China has announced plans with Russia to set up a joint base on the Moon by 2035, but no timeline has been drawn up for the project.
Why are nations going back to the Moon?
The aim of space powers, such as the US, Russia and China, is to set up bases on the Moon for astronauts to live in, says Dr McDowell, astronomer at the Harvard-Smithsonian Center for Astrophysics in the US.
"The Moon is being used as a stepping stone to places like Mars," he says. "It's a great place to test out deep space technologies."
It also takes less fuel to launch a spacecraft from the Moon than from Earth to travel into deep space, says Dr Lucinda King, space project manager at the University of Portsmouth.
And, she adds, a fuel source has been discovered on the Moon.
"It's known there's water at the south pole of the Moon," says Dr King. "This could be broken down into hydrogen and oxygen, which could be used to refuel craft for journeys to Mars and elsewhere."
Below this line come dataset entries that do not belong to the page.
(* ===== verification/ShapingSpec.v ===== *)
(** What data shaping promises, and that the engine of DataShaping.v keeps it: the engine is a
    table of rules, a decision is that of an enabled rule that selects the data and has the
    least priority, the statistics tally the decisions, and sampling keeps its share. *)

From Stdlib Require Import String.
From stdpp Require Import base option list numbers gmap strings sorting relations.
From S2P Require Import Prelude Float64 Values DataShaping.

(** ** The exchange sort *)

Section sorting.
Context {RT : Runtime}.

Definition below (a b : Rule) : Prop := Priority a ≤ Priority b.

(** Positions before [i] hold what is no greater than anything after them. *)
Definition sorted_upto (i : nat) (l : list Rule) : Prop :=
  ∀ a b x y, (a < b)%nat → (a < i)%nat → l !! a = Some x → l !! b = Some y → below x y.
(** Position [i] holds what is no greater than what is between [i] and [j]. *)
Definition least_upto (i j : nat) (l : list Rule) : Prop :=
  ∀ k x y, (i < k < j)%nat → l !! i = Some x → l !! k = Some y → below x y.

Lemma swap_perm i j l : swap i j l ≡ₚ l.
Proof.
  unfold swap. destruct (l !! i) as [a|] eqn:Ha; [|done]. destruct (l !! j) as [b|] eqn:Hb; [|done].
  by apply Permutation_insert_swap.
Qed.
Lemma exchange_perm i l j : exchange i l j ≡ₚ l.
Proof.
  unfold exchange. destruct (l !! i); [|done]. destruct (l !! j); [|done]. case_match; [apply swap_perm|done].
Qed.

Lemma lookup_swap i j l a b k : (i < j)%nat → l !! i = Some a → l !! j = Some b →
  swap i j l !! k = if decide (k = i) then Some b else if decide (k = j) then Some a else l !! k.
Proof.
  intros Hij Ha Hb. unfold swap. rewrite Ha, Hb.
  pose proof (lookup_lt_Some _ _ _ Ha). pose proof (lookup_lt_Some _ _ _ Hb).
  repeat case_decide; subst.
  - rewrite list_lookup_insert_eq; [done|]. rewrite length_insert. lia.
  - rewrite list_lookup_insert_ne, list_lookup_insert_eq; [done|lia|lia].
  - by rewrite !list_lookup_insert_ne by lia.
Qed.

Lemma exchange_sorted i j l : (i < j < length l)%nat → sorted_upto i l → least_upto i j l →
  sorted_upto i (exchange i l j) ∧ least_upto i (S j) (exchange i l j).
Proof.
  intros Hj Hs Hl. unfold exchange.
  destruct (lookup_lt_is_Some_2 l i ltac:(lia)) as [a Ha]. destruct (lookup_lt_is_Some_2 l j ltac:(lia)) as [b Hb].
  rewrite Ha, Hb. destruct (Priority b <? Priority a) eqn:E.
  - split.
    + intros p q x y Hpq Hp. rewrite !(lookup_swap i j l a b) by (done || lia).
      rewrite (decide_False (P := p = i)), (decide_False (P := p = j)) by lia. intros Hx Hy.
      repeat case_decide; simplify_eq; [apply (Hs p j)|apply (Hs p i)|apply (Hs p q)]; done || lia.
    + intros k x y Hk. rewrite !(lookup_swap i j l a b) by (done || lia).
      rewrite (decide_True (P := i = i)) by done. rewrite (decide_False (P := k = i)) by lia.
      intros [= <-]. case_decide; [intros [= <-]; unfold below; lia|]. intros Hy.
      assert (below a y) by (apply (Hl k); [lia|done|done]). unfold below in *. lia.
  - split; [done|]. intros k x y Hk Hx Hy. simplify_eq. destruct (decide (k = j)) as [->|].
    + simplify_eq. unfold below. lia.
    + apply (Hl k); [lia|done|done].
Qed.

Lemma exchange_length i l j : length (exchange i l j) = length l.
Proof. by rewrite exchange_perm. Qed.

Lemma exchanges_sorted i n j l : (i < j)%nat → (j + n = length l)%nat → sorted_upto i l → least_upto i j l →
  let l' := foldl (exchange i) l (seq j n) in l' ≡ₚ l ∧ sorted_upto i l' ∧ least_upto i (j + n) l'.
Proof.
  revert j l. induction n as [|n IH]; intros j l Hij Hn Hs Hl l'.
  - subst l'. cbn. by rewrite Nat.add_0_r.
  - subst l'. cbn [seq foldl]. destruct (exchange_sorted i j l ltac:(lia) Hs Hl) as [Hs' Hl'].
    destruct (IH (S j) (exchange i l j)) as (Hp & H1 & H2); [lia|rewrite exchange_length; lia|done|done|].
    rewrite <- Nat.add_succ_comm. split_and!; [by rewrite Hp, exchange_perm|done|done].
Qed.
"That's one reason why there's a rush to get back to the Moon - to stake a claim to the water there."
What other space missions are planned in 2023?
Nasa will launch its Psyche spacecraft in summer 2023 to explore an asteroid called 16 Psyche, thought to be the remnant of a planet created in the earliest days of the solar system.
The European Space Agency (Esa), an organisation backed by 22 European countries, plans to launch its Jupiter Icy Moon Explorer (JUICE) in April 2023, external.
The probe will look for signs of life in the water ice believed to lie under the surface of three of Jupiter's moons - Ganymede, Callistro and Europa.
However, in protest at Russia's invasion of Ukraine, Esa will no longer use a Russian rocket to put its Euclid space telescope into orbit next year. It will instead use a SpaceX Falcon 9 rocket, external.
It has also stopped working with Russia on its ExoMars mission to send a rover to Mars, delaying the launch until 2028.
China plans to put a telescope called Xuntian into low Earth orbit in December 2023, to map distant stars and black holes.
It has already landed probes and robotic rovers on the Moon and Mars, and it has put a scientific research station into space, called Tiangong.
"There's been a vision emerging in recent years of humanity spanning out to Mars and beyond," says Dr McDowell.
That is why countries like China and India have become space powers in recent years, alongside the US, Russia and Europe, he says.
"Their governments are thinking: if that's what the future looks like, we don't want our country to be left behind."